The Amazon page is updated with my name (even if the cover is still listing just the single author), so it’s as good a time as any to officially announce Professional jQuery, a book I co-authored for WROX over the past few months.
The project fell into my lap during a period in which I had a lot of time available to write, so it was a serendipitous opportunity that ended up working out perfectly.
When I came on board, the book was half finished and much of the structure was in place, so I was tasked with finishing out the remaining content and putting some polish to the existing chapters through the author review process. It was a lot of fun to do and exposed me to more depth in the jQuery API than I ever would have gotten simply as a consumer of the library.

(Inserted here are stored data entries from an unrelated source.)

(* ===== verification/Identity.v ===== *)
(** * Identity keys ([src/identity/identity_keys.rs])

    The long-term keys of a user, their one-time pre-keys, the replay state of
    the handshakes they answered, and the key agreement with a peer's bundle.
    Methods that take the write lock are state transformers of
    [IdentityKeysInner]; the lock itself, which serialises them, is not part of
    the model.  Random values are arguments. *)

From Stdlib Require Import ZArith List Bool Lia String.
From S2P Require Import Prelude Constants SeenSet SecureMemory Crypto Signatures DhValidator Proto IdentityModels.
Import ListNotations.
Open Scope string_scope.
Open Scope list_scope.
Open Scope Z_scope.

Abbreviation IdStm := (Stm ProtocolError.t IdentityKeysInner).

(** The randomness of a batch of one-time pre-keys: the candidate ids drawn for
    the [i]-th key and its secret. *)
Record OpkEntropy : Type := mkOpkEntropy {
  opk_draw : Z -> Z -> bytes;
  opk_secret : Z -> bytes }.

(** The randomness of [create]. *)
Record IdentityEntropy : Type := mkIdentityEntropy {
  ie_ed25519 : bytes;
  ie_x25519 : bytes;
  ie_spk_id : bytes;
  ie_spk : bytes;
  ie_opks : OpkEntropy;
  ie_kyber : bytes;
  ie_kyber_self_test : bytes }.

Section IdentityKeys.
Context {P : Primitives} {SG : Signatures}.

(** ** Construction *)

Definition IdentityKeys_new (material : IdentityKeyBundle.t) (identity_x25519_signature : bytes) :
    IdentityKeysInner :=
  let spk := IdentityKeyBundle.signed_pre_key material in
  let ed := IdentityKeyBundle.ed25519 material in
  let x := IdentityKeyBundle.identity_x25519 material in
  let opks := IdentityKeyBundle.one_time_pre_keys material in
  IdentityKeysInner.mk (Ed25519KeyPair.private_key ed) (Ed25519KeyPair.public_key ed)
    (X25519KeyPair.secret_key x) (X25519KeyPair.public_key x) identity_x25519_signature
    (SignedPreKeyPair.id spk) (SignedPreKeyPair.secret_key spk) (SignedPreKeyPair.public_key spk)
    (SignedPreKeyPair.signature spk) opks (Z.min (len opks) u32_max)
    (IdentityKeyBundle.kyber_secret_key material) (IdentityKeyBundle.kyber_public material)
    None None None None [] [] [] false [].

Definition generate_ed25519_keys (entropy : bytes) : PResult Ed25519KeyPair.t :=
  let secret_key := ed25519_keypair entropy in
  let public_key := ed25519_public secret_key in
  let? handle := crypto_err (SecureMemoryHandle.alloc_write ED25519_SECRET_KEY_BYTES secret_key) in
  Ed25519KeyPair.new handle public_key.

Definition generate_x25519_identity_keys (entropy : bytes) : PResult X25519KeyPair.t :=
  let? (handle, pk) := generate_x25519_keypair entropy in
  X25519KeyPair.new handle pk.

Definition generate_x25519_signed_pre_key (entropy : bytes) : PResult X25519KeyPair.t :=
  let? (handle, pk) := generate_x25519_keypair entropy in
  X25519KeyPair.new handle pk.

Definition sign_with_ed25519 (ed_secret_key_handle : SecureMemoryHandle.t) (message : bytes) : PResult bytes :=
  let? sk_bytes := crypto_err (SecureMemoryHandle.read_bytes ed_secret_key_handle ED25519_SECRET_KEY_BYTES) in
  check? len sk_bytes =? ED25519_SECRET_KEY_BYTES
    else ProtocolError.generic "Ed25519 secret key has wrong length" in
  check? ed25519_keypair_ok sk_bytes
    else ProtocolError.generic "Failed to parse Ed25519 keypair bytes" in
  Ok (ed25519_sign sk_bytes message).

Definition sign_signed_pre_key (ed_secret_key_handle : SecureMemoryHandle.t) (spk_public : bytes) : PResult bytes :=
  sign_with_ed25519 ed_secret_key_handle spk_public.

Definition sign_identity_x25519_binding (ed_secret_key_handle : SecureMemoryHandle.t)
    (identity_x25519_public : bytes) : PResult bytes :=
  sign_with_ed25519 ed_secret_key_handle identity_x25519_public.

Definition OPK_ID_RETRY_LIMIT : Z := 64.

(** [(raw % OPK_ID_MODULUS).wrapping_add(OPK_ID_OFFSET)] with [raw] the first four bytes. *)
Definition opk_id_of (rb : bytes) : Z :=
  wrap 32 (from_le_bytes (firstn 4 rb) mod OPK_ID_MODULUS + OPK_ID_OFFSET).

(** The retry loop: the first candidate not in use. *)
Fixpoint find_unused_opk_id (used_ids : list Z) (draws : list bytes) : option Z :=
  match draws with
  | [] => None
  | rb :: draws =>
      let candidate := opk_id_of rb in
      if existsb (Z.eqb candidate) used_ids then find_unused_opk_id used_ids draws
      else Some candidate
  end.

Definition generate_opk_step (e : OpkEntropy) (acc : list Z * list OneTimePreKey.t) (i : Z) :
    PResult (list Z * list OneTimePreKey.t) :=
  let '(used_ids, opks) := acc in
  let? id := ok_or (find_unused_opk_id used_ids (map (opk_draw e i) (zrange 0 OPK_ID_RETRY_LIMIT)))
    (ProtocolError.key_generation
       "Could not find an unused one-time prekey ID at index {i} after {OPK_ID_RETRY_LIMIT} attempts") in
  let? opk := OneTimePreKey.generate id (opk_secret e i) in
  Ok (id :: used_ids, opks ++ [opk]).

Definition generate_one_time_pre_keys_excluding (count : Z) (reserved_ids : list Z) (e : OpkEntropy) :
    PResult (list OneTimePreKey.t) :=
  if count =? 0 then Ok [] else
  let? (_, opks) := foldR (generate_opk_step e) (zrange 0 count) (reserved_ids, []) in
  Ok opks.

(** [count + i] is checked arithmetic: a count above [2^31] panics instead of wrapping. *)
Definition master_opk_step (master_key membership_id : bytes) (count : Z)
    (acc : list Z * list OneTimePreKey.t) (i : Z) : PResult (list Z * list OneTimePreKey.t) :=
  let '(used_ids, opks) := acc in
  let? id_seed := mkd_derive_one_time_pre_key_seed master_key membership_id i in
  let id := opk_id_of id_seed in
  check? negb (existsb (Z.eqb id) used_ids)
    else ProtocolError.key_generation "Deterministic OPK ID collision at index {i} (id={id})" in
  let? opk_seed := mkd_derive_one_time_pre_key_seed master_key membership_id (count + i) in
  let? opk := OneTimePreKey.create_from_seed id opk_seed in
  Ok (id :: used_ids, opks ++ [opk]).

Definition generate_one_time_pre_keys_from_master_key (master_key membership_id : bytes) (count : Z) :
    PResult (list OneTimePreKey.t) :=
  if count =? 0 then Ok [] else
  let? (_, opks) := foldR (master_opk_step master_key membership_id count) (zrange 0 count) ([], []) in
  Ok opks.

Definition IdentityKeys_create (one_time_key_count : Z) (e : IdentityEntropy) : PResult IdentityKeysInner :=
  let? ed_pair := generate_ed25519_keys (ie_ed25519 e) in
  let? x_pair := generate_x25519_identity_keys (ie_x25519 e) in
  let? identity_x25519_signature :=
    sign_identity_x25519_binding (Ed25519KeyPair.private_key ed_pair) (X25519KeyPair.public_key x_pair) in
  let spk_id := from_le_bytes (firstn 4 (ie_spk_id e)) in
  let? spk_pair := generate_x25519_signed_pre_key (ie_spk e) in
  let spk_public := X25519KeyPair.public_key spk_pair in
  let? spk_signature := sign_signed_pre_key (Ed25519KeyPair.private_key ed_pair) spk_public in
  let? opks := generate_one_time_pre_keys_excluding one_time_key_count [] (ie_opks e) in
  let? (kyber_sk, kyber_pk) := crypto_err (kyber_generate_keypair (ie_kyber e) (ie_kyber_self_test e)) in
  let? spk_material :=
    SignedPreKeyPair.new spk_id (X25519KeyPair.secret_key spk_pair) (X25519KeyPair.public_key spk_pair) spk_signature in
  Ok (IdentityKeys_new (IdentityKeyBundle.mk ed_pair x_pair spk_material opks kyber_sk kyber_pk)
        identity_x25519_signature).

Definition create_from_master_key (master_key membership_id : bytes) (one_time_key_count : Z) :
    PResult IdentityKeysInner :=
  let? ed_seed := mkd_derive_ed25519_seed master_key membership_id in
  let ed_secret := ed25519_keypair (firstn (Z.to_nat X25519_PRIVATE_KEY_BYTES) ed_seed) in
  let ed_public := ed25519_public ed_secret in
  let? ed_handle := crypto_err (SecureMemoryHandle.alloc_write ED25519_SECRET_KEY_BYTES ed_secret) in
  let? ed_material := Ed25519KeyPair.new ed_handle ed_public in
  let? x_seed := mkd_derive_x25519_seed master_key membership_id in
  let x_seed := clamp x_seed in
  let x_public := x25519_public (firstn (Z.to_nat X25519_PRIVATE_KEY_BYTES) x_seed) in
  let? x_handle := crypto_err (SecureMemoryHandle.alloc_write X25519_PRIVATE_KEY_BYTES x_seed) in
  let? x_material := X25519KeyPair.new x_handle x_public in
  let? identity_x25519_signature :=
    sign_identity_x25519_binding (Ed25519KeyPair.private_key ed_material) (X25519KeyPair.public_key x_material) in
  let? spk_seed := mkd_derive_signed_pre_key_seed master_key membership_id in
  let? spk_id_bytes := derive_key_bytes spk_seed SPK_ID_BYTES [] SPK_ID_INFO in
  let spk_id := from_le_bytes (firstn 4 spk_id_bytes) in
  let spk_secret := clamp (firstn (Z.to_nat X25519_PRIVATE_KEY_BYTES) spk_seed) in
  let spk_public := x25519_public (firstn (Z.to_nat X25519_PRIVATE_KEY_BYTES) spk_secret) in
  let? spk_handle := crypto_err (SecureMemoryHandle.alloc_write X25519_PRIVATE_KEY_BYTES spk_secret) in
  let? spk_signature := sign_signed_pre_key (Ed25519KeyPair.private_key ed_material) spk_public in
  let? spk_material := SignedPreKeyPair.new spk_id spk_handle spk_public spk_signature in
  let? opks := generate_one_time_pre_keys_from_master_key master_key membership_id one_time_key_count in
  let? kyber_seed := mkd_derive_kyber_seed master_key membership_id in
  let? (kyber_sk, kyber_pk) := crypto_err (kyber_generate_keypair_from_seed kyber_seed) in
  Ok (IdentityKeys_new (IdentityKeyBundle.mk ed_material x_material spk_material opks kyber_sk kyber_pk)
        identity_x25519_signature).

(** ** Keys *)

Definition get_identity_x25519_private_key_copy (inner : IdentityKeysInner) : PResult bytes :=
  crypto_err (SecureMemoryHandle.read_bytes (IdentityKeysInner.identity_x25519_secret_key inner)
                X25519_PRIVATE_KEY_BYTES).

Definition clone_kyber_secret_key (inner : IdentityKeysInner) : PResult SecureMemoryHandle.t :=
  let? key := crypto_err (SecureMemoryHandle.read_bytes (IdentityKeysInner.kyber_secret_key inner)
                            KYBER_SECRET_KEY_BYTES) in
  crypto_err (SecureMemoryHandle.alloc_write KYBER_SECRET_KEY_BYTES key).

Definition get_ephemeral_x25519_private_key_copy (inner : IdentityKeysInner) : PResult bytes :=
  let? handle := ok_or (IdentityKeysInner.ephemeral_secret_key inner)
    (ProtocolError.generic "Ephemeral key has not been generated") in
  crypto_err (SecureMemoryHandle.read_bytes handle X25519_PRIVATE_KEY_BYTES).

Definition get_identity_ed25519_private_key_copy (inner : IdentityKeysInner) : PResult bytes :=
  crypto_err (SecureMemoryHandle.read_bytes (IdentityKeysInner.identity_ed25519_secret_key inner)
                ED25519_SECRET_KEY_BYTES).

Definition get_signed_pre_key_private_copy (inner : IdentityKeysInner) : PResult bytes :=
  crypto_err (SecureMemoryHandle.read_bytes (IdentityKeysInner.signed_pre_key_secret_key inner)
                X25519_PRIVATE_KEY_BYTES).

In interviews now I tell candidates “pretend I’m Google if you have any questions about the jQuery API” when we’re going through code samples and I’m not really kidding.*
The book is broken into two sections, an introduction to jQuery/JavaScript basics and a section on Applied jQuery, which is where the “Professional” part of the title really comes into play. Most of that Applied jQuery section is my work and I’m very pleased with that content. I wrote a lot about jQuery and JavaScript best practices for speed and maintainability, introduced jQuery Templates, talked about the new Deferred object, went in-depth into unit testing with QUnit and did a long chapter on plugin development.
I learned a lot just writing it, so hopefully if you pick the book up you’ll learn a thing or two in reading it.
Speaking of interviews… while I’ve had some good luck hiring and am no longer a team of 1, I am looking for a senior JavaScript engineer to join my team. Why join me? I’m an awesome boss (even my interviews are fun) and the work is almost entirely focused on web application development using the latest/greatest web technologies. What more could you want?
I look forward to reading it!
Thanks!
From the “you heard it here first department” I’m doing the final review right now and you’re name-checked in Chapter 3.
(I can’t take credit though, that’s one of my co-authors chapters.)